# [Instructions for the task]
Reproduce the full set of records that follow, exactly as shown.

(Items from a data source)
--
Lemma run_file_inj2 run run' i j d d' : run_file run i d = run_file run' j d' → run = run' ∧ i = j.
Proof.
  intros E. apply (f_equal Basename) in E. rewrite !run_file_basename in E. apply append_inj_l in E.
  apply (f_equal (span_digits 0)) in E. rewrite !span_digits_to_string in E by done.
  apply pair_equal_spec in E as [[Hrun _]%pair_equal_spec E]. apply append_inj_l in E.
  apply (f_equal (span_digits 0)) in E. rewrite !span_digits_to_string in E by done.
  split; [done|]. apply pair_equal_spec in E as [[E _]%pair_equal_spec _]. lia.
Qed.
Lemma run_file_inj run i j d d' : run_file run i d = run_file run j d' → i = j.
Proof. by intros [_ ?]%run_file_inj2. Qed.

Lemma run_files_NoDup run dirs : NoDup (imap (run_file run) dirs).
Proof.
  apply NoDup_alt. intros i j x. rewrite !list_lookup_imap.
  destruct (dirs !! i) as [d|], (dirs !! j) as [d'|]; cbn; try done.
  intros [= <-] [= E]. by apply run_file_inj in E.
Qed.
End run_files.

(** [DataHandler::DataHandler]: the fields it initialises, the others zero. *)
Definition new_handler : handler := {|
  data_basedir := ""; write_file_name := ""; data_nvme_paths := []; active_nvme_index := 0;
  file_count := 0; run_number := 0; trigger_segment_file_num := 0; fd := 0; is_running := false;
  stop_write := false; disk_full := false; disk_failover := false; disk_stop_requested := false;
  disk_switch_requested := false; dma_timeout := false; free_dma_buffer_error := false;
  switch_file_close_error := false; switch_file_open_error := false;
  send_pulse_train_error := false; failed_write := false; failed_locking_dma_buffers := false;
  trigger_file_open_error := false; pps_file_open_error := false; m_event_count := 0;
  dma_loop_count := 0; m_num_recv_mB := 0; m_event_chunk_words := 0; num_rw_buffer_overflow := 0;
  m_event_start_markers := 0; m_event_end_markers := 0; pps_count := 0; prev_event_count := 0;
  prev_dma_loop_count := 0; run_error_bit := 0; num_dma_loops := 1; m_num_recv_bytes := 0;
  DMABUFFSIZE := 0; dma_abort_wait_ms := 2000; trigger_module := 0; software_trigger_rate := 0;
  num_events := 0; software_trig := false; ext_trig := false; pps_sample_period := 0;
  read_core_id := 0; write_core_id := 0; drift_size := 0; data_queue := new_queue 400; trace := []
|}.

(** ** Properties *)
Section properties.
Context (sys : kernel).
Implicit Types h : handler.

(** C6. A run never writes over its own data: from the start of a run the write
    thread opens one file per index 0, 1, 2, ... up to the file counter, all
    names different whatever the disks, each on the starting disk or one of the
    candidates. *)
Theorem write_thread_files dma_bytes rounds h :
  name_ok h → file_count h = 0%N →
  let h' := w_env (@write_thread handler (handler_writer_env sys) dma_bytes rounds h) in
  ∃ dirs, opened h' = opened h ++ imap (run_file (run_number h)) dirs ∧
    N.of_nat (length dirs) = (file_count h' + 1)%N ∧
    NoDup (imap (run_file (run_number h)) dirs) ∧
    dirs ⊆ data_basedir h :: data_nvme_paths h.
Proof.
  intros Hname Hcount.
  assert (run_files (run_number h) (data_basedir h :: data_nvme_paths h) (opened h)
    (open_data_file sys h).1) as Hopen.
  { apply run_files_open with []; try done; [constructor|by intros d; constructor|
      by rewrite app_nil_r|by intros d ?%elem_of_nil]. }
  assert (run_files (run_number h) (data_basedir h :: data_nvme_paths h) (opened h)
    (w_env (@write_thread handler (handler_writer_env sys) dma_bytes rounds h))) as [].
  { unfold write_thread. apply (DataWrite_env _ (run_files_invariant sys _ _ _)).
    change (open_first_file h) with
      (let '(h, r) := disk_open_current sys h in
       match r with
       | Opened => h
       | OpenFailed enospc =>
           let h := h <| switch_file_open_error := true |> in
           if enospc then RequestDiskStop h else h
       end). unfold disk_open_current.
    destruct (open_data_file sys h) as [h1 [fd|errno]]; cbn [fst] in *; [done|].
    refine (run_files_set _ _ _ _ (λ h, if (errno =? ENOSPC)%Z
      then RequestDiskStop (h <| switch_file_open_error := true |>)
      else h <| switch_file_open_error := true |>) _ Hopen).
    intros h'. by destruct (errno =? ENOSPC)%Z. }
  destruct rf_opened0 as (dirs & ? & ? & ?). exists dirs. eauto using run_files_NoDup.
Qed.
--
# [Exercise response]
Lemma run_file_inj2 run run' i j d d' : run_file run i d = run_file run' j d' → run = run' ∧ i = j.
Proof.
  intros E. apply (f_equal Basename) in E. rewrite !run_file_basename in E. apply append_inj_l in E.
  apply (f_equal (span_digits 0)) in E. rewrite !span_digits_to_string in E by done.
  apply pair_equal_spec in E as [[Hrun _]%pair_equal_spec E]. apply append_inj_l in E.
  apply (f_equal (span_digits 0)) in E. rewrite !span_digits_to_string in E by done.
  split; [done|]. apply pair_equal_spec in E as [[E _]%pair_equal_spec _]. lia.
Qed.
Lemma run_file_inj run i j d d' : run_file run i d = run_file run j d' → i = j.
Proof. by intros [_ ?]%run_file_inj2. Qed.

Lemma run_files_NoDup run dirs : NoDup (imap (run_file run) dirs).
Proof.
  apply NoDup_alt. intros i j x. rewrite !list_lookup_imap.
  destruct (dirs !! i) as [d|], (dirs !! j) as [d'|]; cbn; try done.
  intros [= <-] [= E]. by apply run_file_inj in E.
Qed.
End run_files.

(** [DataHandler::DataHandler]: the fields it initialises, the others zero. *)
Definition new_handler : handler := {|
  data_basedir := ""; write_file_name := ""; data_nvme_paths := []; active_nvme_index := 0;
  file_count := 0; run_number := 0; trigger_segment_file_num := 0; fd := 0; is_running := false;
  stop_write := false; disk_full := false; disk_failover := false; disk_stop_requested := false;
  disk_switch_requested := false; dma_timeout := false; free_dma_buffer_error := false;
  switch_file_close_error := false; switch_file_open_error := false;
  send_pulse_train_error := false; failed_write := false; failed_locking_dma_buffers := false;
  trigger_file_open_error := false; pps_file_open_error := false; m_event_count := 0;
  dma_loop_count := 0; m_num_recv_mB := 0; m_event_chunk_words := 0; num_rw_buffer_overflow := 0;
  m_event_start_markers := 0; m_event_end_markers := 0; pps_count := 0; prev_event_count := 0;
  prev_dma_loop_count := 0; run_error_bit := 0; num_dma_loops := 1; m_num_recv_bytes := 0;
  DMABUFFSIZE := 0; dma_abort_wait_ms := 2000; trigger_module := 0; software_trigger_rate := 0;
  num_events := 0; software_trig := false; ext_trig := false; pps_sample_period := 0;
  read_core_id := 0; write_core_id := 0; drift_size := 0; data_queue := new_queue 400; trace := []
|}.

(** ** Properties *)
Section properties.
Context (sys : kernel).
Implicit Types h : handler.

(** C6. A run never writes over its own data: from the start of a run the write
    thread opens one file per index 0, 1, 2, ... up to the file counter, all
    names different whatever the disks, each on the starting disk or one of the
    candidates. *)
Theorem write_thread_files dma_bytes rounds h :
  name_ok h → file_count h = 0%N →
  let h' := w_env (@write_thread handler (handler_writer_env sys) dma_bytes rounds h) in
  ∃ dirs, opened h' = opened h ++ imap (run_file (run_number h)) dirs ∧
    N.of_nat (length dirs) = (file_count h' + 1)%N ∧
    NoDup (imap (run_file (run_number h)) dirs) ∧
    dirs ⊆ data_basedir h :: data_nvme_paths h.
Proof.
  intros Hname Hcount.
  assert (run_files (run_number h) (data_basedir h :: data_nvme_paths h) (opened h)
    (open_data_file sys h).1) as Hopen.
  { apply run_files_open with []; try done; [constructor|by intros d; constructor|
      by rewrite app_nil_r|by intros d ?%elem_of_nil]. }
  assert (run_files (run_number h) (data_basedir h :: data_nvme_paths h) (opened h)
    (w_env (@write_thread handler (handler_writer_env sys) dma_bytes rounds h))) as [].
  { unfold write_thread. apply (DataWrite_env _ (run_files_invariant sys _ _ _)).
    change (open_first_file h) with
      (let '(h, r) := disk_open_current sys h in
       match r with
       | Opened => h
       | OpenFailed enospc =>
           let h := h <| switch_file_open_error := true |> in
           if enospc then RequestDiskStop h else h
       end). unfold disk_open_current.
    destruct (open_data_file sys h) as [h1 [fd|errno]]; cbn [fst] in *; [done|].
    refine (run_files_set _ _ _ _ (λ h, if (errno =? ENOSPC)%Z
      then RequestDiskStop (h <| switch_file_open_error := true |>)
      else h <| switch_file_open_error := true |>) _ Hopen).
    intros h'. by destruct (errno =? ENOSPC)%Z. }
  destruct rf_opened0 as (dirs & ? & ? & ?). exists dirs. eauto using run_files_NoDup.
Qed.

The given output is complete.